*** Extracted entries
Lemma apply_floor_adjustment_monotonic_witness :
  exists v1 t1 v2 t2,
    apply_floor_adjustment 10 22 50 = Value (v1, t1) /\
    apply_floor_adjustment 10 22 100 = Value (v2, t2) /\
    v1 <= v2.
Proof.
  apply (apply_floor_adjustment_monotonic 10 22 50 100); lra.
Defined.

(** ** Bayesian update *)

Lemma no_history_some (g : R) : g <> 0 -> no_history (Some g) = false.
Proof. intros H; simpl; apply eq_false; assumption. Qed.

(** With a history and a non-zero prior deviation, the update evaluates
    every division; the precision sum must not vanish. *)
Lemma bayesian_update_value (g mu s r n : R) :
  g <> 0 -> s <> 0 -> 1 + n <> 0 -> 0 <= 1 + n ->
  bayesian_update (Some g) mu s r n
    = Value ((mu / s ^ 2 + n * r / s ^ 2) / (1 / s ^ 2 + n / s ^ 2),
             sqrt (1 / (1 / s ^ 2 + n / s ^ 2))).
Proof.
  intros Hg Hs Hn Hn0.
  assert (Hs2 : s ^ 2 <> 0) by (apply pow_nonzero; assumption).
  assert (Hsum : 1 / s ^ 2 + n / s ^ 2 = (1 + n) / s ^ 2) by (field; assumption).
  assert (Hsum0 : 1 / s ^ 2 + n / s ^ 2 <> 0).
  { rewrite Hsum. unfold Rdiv. apply Rmult_integral_contrapositive_currified.
    - assumption.
    - apply Rinv_neq_0_compat; assumption. }
  assert (Hpos : 0 <= 1 / (1 / s ^ 2 + n / s ^ 2)).
  { rewrite Hsum.
    replace (1 / ((1 + n) / s ^ 2)) with (s ^ 2 / (1 + n)) by (field; split; assumption).
    apply Rmult_le_pos; [nra |].
    apply Rlt_le, Rinv_0_lt_compat. lra. }
  unfold bayesian_update. rewrite no_history_some by assumption.
  repeat (rewrite truediv_value by assumption; cbn [bind]).
  unfold Np.sqrt. rewrite lt_false by assumption.
  reflexivity.
Qed.

Lemma bayesian_update_no_history (gp : option R) (mu s r n : R) :
  no_history gp = true -> bayesian_update gp mu s r n = Value (mu, s).
Proof. intros H; unfold bayesian_update; rewrite H; reflexivity. Qed.

(** On the input domain of the data model the update returns a pair, and
    the deviation it returns is not negative. *)
Lemma bayesian_update_valid (gp : option R) (mu s r n : R) :
  0 < s -> 0 <= n ->
  exists mu' s', bayesian_update gp mu s r n = Value (mu', s') /\ 0 <= s'.
Proof.
  intros Hs Hn.
  destruct (no_history gp) eqn:Hgp.
  - exists mu, s. split; [apply bayesian_update_no_history; assumption | lra].
  - destruct gp as [g |]; [| discriminate].
    assert (Hg : g <> 0).
    { intros ->. simpl in Hgp. rewrite eq_true in Hgp. discriminate. }
    do 2 eexists. split.
    + apply bayesian_update_value; lra.
    + apply sqrt_pos.
Qed.

Lemma binary64_no_history_unchanged
    (gp : option PrimFloat.float) (mu s r n : PrimFloat.float) :
  Binary64.no_history gp = true ->
  Binary64.bayesian_update gp mu s r n = Value (mu, s).
Proof. intros H; unfold Binary64.bayesian_update; rewrite H; reflexivity. Qed.

(** C8, as stated, fails on the numbers the program computes with: after
    ten games played, the prior (20, 3) and [recent_games = 0] give the
    posterior mean 20.000000000000004 (20/9 and 1/9 are rounded before
    they are divided), not 20. *)
Lemma bayesian_update_zero_recent_games_inexact :
  Binary64.bayesian_update (Some 10%float) 20%float 3%float 22%float 0%float
    = Value (0x1.4000000000001p+4%float, 3%float) /\
  PrimFloat.eqb 0x1.4000000000001p+4%float 20%float = false.
Proof. split; vm_compute; reflexivity. Qed.

(** C8 (amended): without a history ([games_played] is [None] or zero) the
    update returns the prior pair as it is, bit for bit.  With a history,
    [recent_games = 0] and a positive prior deviation it evaluates the
    update formula, whose value is the prior pair in exact arithmetic. *)
Theorem bayesian_update_unchanged :
  (forall (gp : option PrimFloat.float) (mu s r n : PrimFloat.float),
     gp = None \/ gp = Some 0%float ->
     Binary64.bayesian_update gp mu s r n = Value (mu, s)) /\
  (forall (gp : option R) (mu s r n : R),
     gp = None \/ gp = Some 0 \/ (n = 0 /\ 0 < s) ->
     bayesian_update gp mu s r n = Value (mu, s)).
Proof.
  split.
  - intros gp mu s r n [-> | ->]; apply binary64_no_history_unchanged;
      reflexivity.
  - intros gp mu s r n [-> | [-> | [-> Hs]]].
    + reflexivity.
    + apply bayesian_update_no_history. simpl. apply eq_true.
    + destruct (no_history gp) eqn:Hgp;
        [apply bayesian_update_no_history; assumption |].
      destruct gp as [g |]; [| discriminate].
      assert (Hg : g <> 0).
      { intros ->. simpl in Hgp. rewrite eq_true in Hgp. discriminate. }
      rewrite bayesian_update_value by lra.
      f_equal. f_equal.
      * field. lra.
      * replace (1 / (1 / s ^ 2 + 0 / s ^ 2)) with (s ^ 2) by (field; lra).
        replace (s ^ 2) with (Rsqr s) by (unfold Rsqr; ring).
        apply sqrt_Rsqr. lra.
Qed.

Lemma bayesian_update_unchanged_witness :
  Binary64.bayesian_update None 20%float 3%float 22%float 5%float
    = Value (20%float, 3%float) /\
  bayesian_update (Some 0) 20 1 22 5 = Value (20, 1) /\
  bayesian_update (Some 10) 20 3 22 0 = Value (20, 3).
Proof.
  split; [| split].
  - apply (proj1 bayesian_update_unchanged). left; reflexivity.
  - apply (proj2 bayesian_update_unchanged). right; left; reflexivity.
  - apply (proj2 bayesian_update_unchanged). right; right.
    split; [reflexivity | lra].
Defined.




(** ** The sampler *)

Lemma normal_samples_length (loc scale : R) (size : Z) (z : Draws) :
  List.length (Np.normal_samples loc scale size z) = Z.to_nat size.
Proof.
  unfold Np.normal_samples. rewrite length_map, length_seq. reflexivity.
Qed.

Lemma normal_samples_nth (loc scale : R) (size : Z) (z : Draws) (k : nat) :
  (k < Z.to_nat size)%nat ->
  nth k (Np.normal_samples loc scale size z) 0 = loc + scale * z k.
Proof.
  intros Hk. unfold Np.normal_samples.
  rewrite (nth_indep _ 0 (loc + scale * z 0%nat))
    by (rewrite length_map, length_seq; assumption).
  rewrite (map_nth (fun k => loc + scale * z k)).
  rewrite seq_nth by assumption. reflexivity.
Qed.

Lemma monte_carlo_simulation_value (mu sigma : R) (sims : Z) (z : Draws) :
  0 <= sigma -> (0 <= sims)%Z ->
  monte_carlo_simulation mu sigma sims z
    = Value (Np.normal_samples mu sigma sims z).
Proof.
  intros Hsigma Hsims. unfold monte_carlo_simulation, Np.random_normal.
  rewrite lt_false by assumption.
  destruct (Z.ltb_spec sims 0); [lia | reflexivity].
Qed.





(** ** Probability of the over *)

Lemma count_true_le_length (bs : list bool) :
  (Np.count_true bs <= List.length bs)%nat.
Proof. unfold Np.count_true. apply filter_length_le. Qed.

Lemma mean_bounds (bs : list bool) :
  bs <> [] -> exists p, Np.mean bs = Value p /\ 0 <= p <= 1.
Proof.
  intros Hne. destruct bs as [| b bs]; [contradiction |].
  eexists. split; [reflexivity |].
  set (l := b :: bs).
  assert (Hlen : 0 < INR (List.length l)) by (apply lt_0_INR; simpl; lia).
  assert (Hcnt : INR (Np.count_true l) <= INR (List.length l))
    by (apply le_INR, count_true_le_length).
  assert (Hc0 : 0 <= INR (Np.count_true l)) by apply pos_INR.
  split.
  - apply Rmult_le_pos; [assumption |].
    apply Rlt_le, Rinv_0_lt_compat; assumption.
  - apply Rmult_le_reg_r with (r := INR (List.length l)); [assumption |].
    unfold Rdiv. rewrite Rmult_assoc, Rinv_l by lra. lra.
Qed.

Lemma greater_samples_nonempty (loc scale x : R) (size : Z) (z : Draws) :
  (0 < size)%Z -> Np.greater (Np.normal_samples loc scale size z) x <> [].
Proof.
  intros Hsize Hnil.
  apply (f_equal (@List.length bool)) in Hnil.
  unfold Np.greater in Hnil.
  rewrite length_map, normal_samples_length in Hnil. simpl in Hnil. lia.
Qed.
Lemma list_between_headings_witness :
  format (join_lines
            (heading_line (u "Pontos Fortes:")
               :: map item_line [(Bullet, u "bom gancho"); (Number (u "2"), u "ritmo")]
               ++ [heading_line (u "Resumo:")]))
  = u "<strong>Pontos Fortes:</strong><ul><li>bom gancho</li>" ++ nl
      ++ u "<li>ritmo</li></ul><strong>Resumo:</strong>".
Proof.
  exact (list_between_headings (u "Pontos Fortes:") (u "Resumo:")
           (Bullet, u "bom gancho") [(Number (u "2"), u "ritmo")]
           eq_refl eq_refl eq_refl).
Defined.

(** ** The payload of a data URL *)

Lemma no_sep_head (sep c : N) (s : str) :
  occurs [sep] (c :: s) = false -> (c =? sep) = false /\ occurs [sep] s = false.
Proof.
  intros H. apply occurs_cons in H as [H1 H2]. split; [|exact H2].
  cbn [starts_with] in H1. rewrite andb_true_r in H1. now rewrite N.eqb_sym.
Qed.

Lemma split_on_none (sep : N) (s : str) :
  occurs [sep] s = false -> split_on sep s = [s].
Proof.
  induction s as [|c s IH]; intros H; [reflexivity|].
  apply no_sep_head in H as [Hc H]. cbn [split_on]. now rewrite Hc, IH.
Qed.

Lemma split_on_first (sep : N) (h r : str) :
  occurs [sep] h = false -> split_on sep (h ++ sep :: r) = h :: split_on sep r.
Proof.
  induction h as [|c h IH]; intros H.
  - cbn [app split_on]. now rewrite N.eqb_refl.
  - apply no_sep_head in H as [Hc H]. cbn [app split_on]. now rewrite Hc, IH.
Qed.

(** From a data URL whose header has no comma the promise resolves with
    the text behind the first comma, up to the next comma if there is one:
    a payload without comma comes back whole. *)
Theorem base64_part_of_data_url (header payload more : str) :
  occurs (u ",") header = false ->
  occurs (u ",") payload = false ->
  convertFileToBase64 (ReadString (header ++ u "," ++ payload))
    = Resolved (Some payload)
  /\ convertFileToBase64 (ReadString (header ++ u "," ++ payload ++ u "," ++ more))
    = Resolved (Some payload).
Proof.
  intros Hh Hp. unfold convertFileToBase64, base64_part.
  change (u ",") with [44] in *. cbn [app].
  rewrite !split_on_first by assumption.
  now rewrite split_on_none by assumption.
Qed.

Lemma base64_part_of_data_url_witness :
  convertFileToBase64 (ReadString (u "data:video/mp4;base64" ++ u "," ++ u "AAAAIGZ0eXA="))
    = Resolved (Some (u "AAAAIGZ0eXA="))
  /\ convertFileToBase64
       (ReadString (u "data:video/mp4;base64" ++ u "," ++ u "AAAA" ++ u "," ++ u "IGZ0"))
    = Resolved (Some (u "AAAA")).
Proof.
  split.
  - apply (base64_part_of_data_url _ _ []); reflexivity.
  - apply base64_part_of_data_url; reflexivity.
Defined.

(** A result without a comma does not reject the promise: it resolves
    with [undefined]. *)
Theorem base64_part_without_comma (result : str) :
  occurs (u ",") result = false ->
  convertFileToBase64 (ReadString result) = Resolved None.
Proof.
  intros H. unfold convertFileToBase64, base64_part.
  change (u ",") with [44] in H. now rewrite split_on_none.
Qed.

Lemma base64_part_without_comma_witness :
  convertFileToBase64 (ReadString (u "data:")) = Resolved None.
Proof. apply base64_part_without_comma. reflexivity. Defined.

(** ** The service *)

Lemma falsy_key (apiKey : option str) :
  falsy apiKey = true -> getGeminiClient apiKey = Rejected (ErrorObject key_missing).
Proof. destruct apiKey as [[|c k]|]; [reflexivity | discriminate | reflexivity]. Qed.

(** Without a key, undefined or empty, no request is sent, whatever the
    model would answer, and the promise rejects with the error of
    [getGeminiClient] as it is, not wrapped by the [catch] block. *)
Theorem generate_without_key
    (apiKey : option str) (api : request -> api_end)
    (videoData : option (option str * str)) (prompt : str) :
  falsy apiKey = true ->
  generateVideoFeedback apiKey api videoData prompt
  = ([], Rejected (ErrorObject key_missing)).
Proof.
  intros H. unfold generateVideoFeedback. now rewrite falsy_key.
Qed.

Lemma generate_without_key_witness :
  generateVideoFeedback (Some []) (fun _ => Responded (Some (u "ok")))
    (Some (Some (u "AAAA"), u "video/mp4")) (u "feedback?")
  = ([], Rejected (ErrorObject key_missing)).
Proof. apply generate_without_key. reflexivity. Defined.

(** The promise resolves exactly when there is a key and the model
    answers the one request with a text that is not empty, and it resolves
    with that text. *)
Theorem generate_resolves_iff
    (apiKey : option str) (api : request -> api_end)
    (videoData : option (option str * str)) (prompt t : str) :
  snd (generateVideoFeedback apiKey api videoData prompt) = Resolved t
  <-> falsy apiKey = false
      /\ api (feedback_request videoData prompt) = Responded (Some t)
      /\ t <> []
      /\ fst (generateVideoFeedback apiKey api videoData prompt)
         = [feedback_request videoData prompt].
Proof.
  unfold generateVideoFeedback. split.
  - destruct apiKey as [[|c k]|]; cbn [getGeminiClient fst snd];
      [discriminate | | discriminate].
    destruct (api _) as [[[|d t']|]|reason]; try discriminate.
    intros [= <-]. repeat split; discriminate.
  - intros (Hk & Ha & Ht & _).
    destruct apiKey as [[|c k]|]; [discriminate | | discriminate].
    cbn [getGeminiClient snd]. rewrite Ha.
    destruct t; [congruence | reflexivity].
Qed.

Lemma generate_resolves_iff_witness :
  snd (generateVideoFeedback (Some (u "key"))
         (fun _ => Responded (Some (u "**Resumo:**")))
         (Some (Some (u "AAAA"), u "video/mp4")) (u "feedback?"))
  = Resolved (u "**Resumo:**").
Proof.
  apply generate_resolves_iff.
  repeat split; (reflexivity || discriminate).
Defined.

(** With a key, every rejection carries an [Error] whose message is the
    fixed frame around an inner message: that of the failed call, or the
    one for a missing or empty text. *)
Theorem generate_failure_is_wrapped
    (apiKey : option str) (api : request -> api_end)
    (videoData : option (option str * str)) (prompt : str) (e : thrown) :
  falsy apiKey = false ->
  snd (generateVideoFeedback apiKey api videoData prompt) = Rejected e ->
  exists inner,
    e = ErrorObject (failure_message inner)
    /\ ((exists reason,
           api (feedback_request videoData prompt) = ApiFailed reason
           /\ inner = message_of reason)
        \/ (exists text,
              api (feedback_request videoData prompt) = Responded text
              /\ falsy text = true
              /\ inner = u "No text feedback received from the model.")).
Proof.
  intros Hk. unfold generateVideoFeedback.
  destruct apiKey as [[|c k]|]; [discriminate | | discriminate].
  cbn [getGeminiClient snd].
  destruct (api _) as [[[|d t']|]|reason]; intros [= <-].
  - eexists. split; [reflexivity|]. right. now exists (Some []).
  - eexists. split; [reflexivity|]. right. now exists None.
  - eexists. split; [reflexivity|]. left. now exists reason.
Qed.

Lemma generate_failure_is_wrapped_witness :
  exists inner,
    ErrorObject (failure_message (u "No text feedback received from the model."))
    = ErrorObject (failure_message inner)
    /\ ((exists reason,
           (fun _ : request => Responded (Some [])) (feedback_request None (u "p"))
           = ApiFailed reason
           /\ inner = message_of reason)
        \/ (exists text,
              (fun _ : request => Responded (Some [])) (feedback_request None (u "p"))
              = Responded text
              /\ falsy text = true
              /\ inner = u "No text feedback received from the model.")).
Proof.
  apply (generate_failure_is_wrapped (Some (u "key"))
           (fun _ => Responded (Some [])) None (u "p")); reflexivity.
Defined.

(** ** The component *)

Lemma run_job_resolved (apiKey : option str) (api : request -> api_end)
    (r : read_end) (j : job) (reqs : list request) (t : str) :
  run_job apiKey api r j = (reqs, Resolved t) -> t <> [].
Proof.
  unfold run_job, generateVideoFeedback.
  destruct (convertFileToBase64 r) as [base64|e]; [|discriminate].
  destruct (getGeminiClient apiKey); [|discriminate].
  destruct (api _) as [[[|c t']|]|reason]; intros [= _ <-] || discriminate.
  discriminate.
Qed.

Lemma filter_out_one (url : nat) :
  filter (fun x => negb (Nat.eqb x url)) [url] = [].
Proof. cbn. now rewrite Nat.eqb_refl. Qed.

Lemma handleVideoSelected_shape (f : option file) (w : world) :
  reachable_shape w -> reachable_shape (handleVideoSelected f w).
Proof.
  intros (H1 & H2 & H3 & H4 & H5).
  destruct w as [[sel prev pr fb ld er] [lv nx] pend snt].
  cbn [state urls pending sent selectedVideoFile videoPreviewUrl prompt
       feedback isLoading error live next_url] in *.
  unfold handleVideoSelected, reachable_shape.
  cbn [state urls pending sent selectedVideoFile videoPreviewUrl prompt
       feedback isLoading error live next_url].
  assert (E : live (match prev with
                    | Some url => revokeObjectURL url {| live := lv; next_url := nx |}
                    | None => {| live := lv; next_url := nx |}
                    end) = []).
  { destruct prev as [url|]; subst lv; [apply filter_out_one | reflexivity]. }
  destruct (match prev with
            | Some url => revokeObjectURL url {| live := lv; next_url := nx |}
            | None => {| live := lv; next_url := nx |}
            end) as [lv1 nx1].
  cbn [live] in E. subst lv1.
  destruct f as [f|]; cbn [createObjectURL live next_url state urls pending
    selectedVideoFile videoPreviewUrl feedback isLoading error is_some].
  - repeat split; try reflexivity; try discriminate; [|now left].
    destruct H3 as [H3 | (Hj & Hl & _ & _)]; [now left | right; now repeat split].
  - repeat split; try reflexivity; try discriminate; [|now left].
    destruct H3 as [H3 | (Hj & Hl & _ & _)]; [now left | right; now repeat split].
Qed.
(** * The Pushkin dialogue bot: session state machine, resolution chain
      and random poem picker

    A shallow embedding of [src/handlers.py], [src/database.py] and
    [src/ai.py], and the properties of the dialogue handlers stated in the
    specification.

    Conventions of the embedding.
    - A Python [str] is the list of its Unicode code points.  Literals are
      written in UTF-8 and decoded by [u].
    - [str.lower] depends on the Unicode case tables; the development is
      parametric in it (Section variable [lower]).  [lower_ru] is its
      restriction to the Latin and Cyrillic alphabets, used to run the
      handlers on concrete messages.
    - [context.user_data] is a dictionary with five possible keys; it is the
      record [user_data] whose fields are [None] when the key is absent.
    - A handler is a computation over [user_data] that records the calls it
      makes to its collaborators (repository, generative service,
      [reply_text]) and may end with a Python exception. *)

From Stdlib Require Import List Bool Arith NArith ZArith Lia String Ascii.
From Stdlib Require Import Permutation Sorted.
Import ListNotations.

Set Implicit Arguments.

(** ** Python strings *)

Module Py.

Definition str := list N.

Definition chr_eqb (a b : N) : bool := N.eqb a b.

Fixpoint str_eqb (a b : str) : bool :=
  match a, b with
  | [], [] => true
  | x :: a', y :: b' => chr_eqb x y && str_eqb a' b'
  | _, _ => false
  end.

(** UTF-8 decoding of a literal: continuation bytes carry six bits each. *)
Definition cont (b : N) : N := N.land b 63.

Fixpoint utf8_decode (fuel : nat) (bs : list N) : str :=
  match fuel with
  | O => []
  | S fuel' =>
    match bs with
    | [] => []
    | b0 :: r0 =>
      if N.ltb b0 128 then b0 :: utf8_decode fuel' r0
      else if N.ltb b0 224 then
        match r0 with
        | b1 :: r1 =>
          (N.land b0 31 * 64 + cont b1)%N :: utf8_decode fuel' r1
        | _ => []
        end
      else if N.ltb b0 240 then
        match r0 with
        | b1 :: b2 :: r2 =>
          (N.land b0 15 * 4096 + cont b1 * 64 + cont b2)%N
            :: utf8_decode fuel' r2
        | _ => []
        end
      else
        match r0 with
        | b1 :: b2 :: b3 :: r3 =>
          (N.land b0 7 * 262144 + cont b1 * 4096 + cont b2 * 64 + cont b3)%N
            :: utf8_decode fuel' r3
        | _ => []
        end
    end
  end.

Fixpoint bytes_of (s : string) : list N :=
  match s with
  | EmptyString => []
  | String a s' => N_of_ascii a :: bytes_of s'
  end.

Definition u (s : string) : str :=
  let bs := bytes_of s in utf8_decode (List.length bs) bs.

(** [s in {a, b, c}] for a set of strings: only membership is observed. *)
Definition mem (s : str) (l : list str) : bool := existsb (str_eqb s) l.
******
Prompt → All that is wanted is an exact copy of the lines above from the one with "assert (E : live (match prev with" through the one with "cbn [live] in E. subst lv1.", with both ends included.

Completed exercise →
  assert (E : live (match prev with
                    | Some url => revokeObjectURL url {| live := lv; next_url := nx |}
                    | None => {| live := lv; next_url := nx |}
                    end) = []).
  { destruct prev as [url|]; subst lv; [apply filter_out_one | reflexivity]. }
  destruct (match prev with
            | Some url => revokeObjectURL url {| live := lv; next_url := nx |}
            | None => {| live := lv; next_url := nx |}
            end) as [lv1 nx1].
  cbn [live] in E. subst lv1.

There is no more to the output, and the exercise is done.